## ABOUT THIS EXERCISE
Transcribe only the lines of the listing below from the one holding "(2 ^ 52 <= m < 2" through the one holding "Proof. unfold mag. lia. Qed.", inclusive, without any change.

++++++++++

(* ===== verification/Rounding.v ===== *)
(** Order facts about the rounding of [SpecFloat]: it is faithful, it gives valid
    numbers, and a number of the format that bounds the exact result bounds the
    rounded one. *)

From S2P Require Import Prelude Binary64.
From stdpp Require Import options.

(** * Magnitudes *)

(** [m * 2 ^ e], scaled so that every exponent of this file gives an integer. *)
Definition mag (m e : Z) : Z := m * 2 ^ (e + 5000).

(** The mantissas and exponents of the finite numbers of the format. *)
Definition normalised (m e : Z) : Prop :=
  (2 ^ 52 <= m < 2 ^ 53 /\ -1074 <= e) \/ (0 <= m < 2 ^ 52 /\ e = -1074).

Lemma pow2_pos k : 0 <= k -> 0 < 2 ^ k.
Proof. intros. by apply Z.pow_pos_nonneg. Qed.

Lemma mag_shift m e k : 0 <= k -> -5000 <= e -> mag (m * 2 ^ k) e = mag m (e + k).
Proof.
  intros Hk He. unfold mag. rewrite <- Z.mul_assoc, <- Z.pow_add_r by lia. do 2 f_equal. lia.
Qed.

Lemma mag_le_iff m m' e : -5000 <= e -> mag m e <= mag m' e <-> m <= m'.
Proof. intros He. unfold mag. pose proof (pow2_pos (e + 5000)). nia. Qed.

Lemma mag_lt_iff m m' e : -5000 <= e -> mag m e < mag m' e <-> m < m'.
Proof. intros He. unfold mag. pose proof (pow2_pos (e + 5000)). nia. Qed.

Lemma mag_add m m' e : mag (m + m') e = mag m e + mag m' e.
Proof. unfold mag. lia. Qed.

(** Comparing numbers of the format compares exponents first. *)
Lemma mag_le_normalised m1 e1 m2 e2 :
  normalised m1 e1 -> normalised m2 e2 -> mag m1 e1 <= mag m2 e2 -> 0 < m1 ->
  e1 < e2 \/ (e1 = e2 /\ m1 <= m2).
Proof.
  intros H1 H2 Hle Hpos. destruct (Z.lt_trichotomy e1 e2) as [?|[->|Hgt]]; [by left| |].
  - right. split; [done|]. apply (mag_le_iff _ _ e2); [|done]. unfold normalised in *. lia.
  - exfalso. assert (Hm1 : 2 ^ 52 <= m1) by (unfold normalised in *; lia).
    assert (He2 : -1074 <= e2) by (unfold normalised in *; lia).
    assert (Hm2 : m2 < 2 ^ 53) by (unfold normalised in *; lia).
    replace e1 with (e2 + (e1 - e2)) in Hle by lia. rewrite <- mag_shift in Hle by lia.
    apply mag_le_iff in Hle; [|lia].
    pose proof (Z.pow_le_mono_r 2 1 (e1 - e2) ltac:(lia) ltac:(lia)). nia.
Qed.

(** * Shifting right *)

Lemma iter_pos_nat {A} (f : A -> A) p x : iter_pos f p x = Nat.iter (Pos.to_nat p) f x.
Proof.
  revert x; induction p as [p IH|p IH|]; intros x; simpl iter_pos; [| |done].
  - rewrite !IH, <- Nat.iter_add, Pos2Nat.inj_xI, <- Nat.iter_succ_r.
    by replace (Pos.to_nat p + Pos.to_nat p)%nat with (2 * Pos.to_nat p)%nat by lia.
  - rewrite !IH, <- Nat.iter_add, Pos2Nat.inj_xO.
    by replace (Pos.to_nat p + Pos.to_nat p)%nat with (2 * Pos.to_nat p)%nat by lia.
Qed.

Lemma shr_1_eq m r s : 0 <= m ->
  shr_1 (Build_shr_record m r s) = Build_shr_record (m / 2) (Z.odd m) (r || s).
Proof.
  intros Hm. rewrite <- Z.div2_div. destruct m as [|[p|p|]|]; simpl; done || lia.
Qed.

(** After [n] shifts the mantissa is divided by [2 ^ n], and the two bits say
    whether anything has been shifted out. *)
Lemma shr_iter n m r s : 0 <= m -> exists r' s',
  Nat.iter n shr_1 (Build_shr_record m r s) = Build_shr_record (m / 2 ^ Z.of_nat n) r' s' /\
  (r' || s' = false <-> r || s = false /\ m mod 2 ^ Z.of_nat n = 0).
Proof.
  intros Hm. induction n as [|n (r' & s' & IH & Hrs)].
  - exists r, s. simpl. rewrite Z.div_1_r, Z.mod_1_r. split; [done|]. tauto.
  - rewrite Nat.iter_succ, IH, shr_1_eq by (apply Z.div_pos; [done|apply pow2_pos; lia]).
    rewrite Z.div_div by (try apply Z.pow_nonzero; lia).
    rewrite Nat2Z.inj_succ, Z.pow_succ_r, (Z.mul_comm 2) by lia.
    eexists _, _. split; [done|]. rewrite Z.rem_mul_r by (try apply Z.pow_nonzero; lia).
    rewrite orb_false_iff, Hrs, Zodd_mod, Z.eqb_neq.
    pose proof (pow2_pos (Z.of_nat n) ltac:(lia)) as Hp.
    pose proof (Z.mod_pos_bound m (2 ^ Z.of_nat n) Hp) as Hb.
    pose proof (Z.mod_pos_bound (m / 2 ^ Z.of_nat n) 2 eq_refl) as Hb2.
    split.
    + intros [Ho [Hl Hz]]. split; [done|]. assert (m / 2 ^ Z.of_nat n mod 2 = 0) as -> by lia. lia.
    + intros [Hl Hz]. assert (m / 2 ^ Z.of_nat n mod 2 = 0) by nia. split; [lia|]. split; [done|nia].
Qed.

Definition loc_exact (l : location) : bool := match l with loc_Exact => true | _ => false end.

Definition fexp64 (e : Z) : Z := Z.max (e - 53) (-1074).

++++++++++

## COMPLETED EXERCISE
  (2 ^ 52 <= m < 2 ^ 53 /\ -1074 <= e) \/ (0 <= m < 2 ^ 52 /\ e = -1074).

Lemma pow2_pos k : 0 <= k -> 0 < 2 ^ k.
Proof. intros. by apply Z.pow_pos_nonneg. Qed.

Lemma mag_shift m e k : 0 <= k -> -5000 <= e -> mag (m * 2 ^ k) e = mag m (e + k).
Proof.
  intros Hk He. unfold mag. rewrite <- Z.mul_assoc, <- Z.pow_add_r by lia. do 2 f_equal. lia.
Qed.

Lemma mag_le_iff m m' e : -5000 <= e -> mag m e <= mag m' e <-> m <= m'.
Proof. intros He. unfold mag. pose proof (pow2_pos (e + 5000)). nia. Qed.

Lemma mag_lt_iff m m' e : -5000 <= e -> mag m e < mag m' e <-> m < m'.
Proof. intros He. unfold mag. pose proof (pow2_pos (e + 5000)). nia. Qed.

Lemma mag_add m m' e : mag (m + m') e = mag m e + mag m' e.
Proof. unfold mag. lia. Qed.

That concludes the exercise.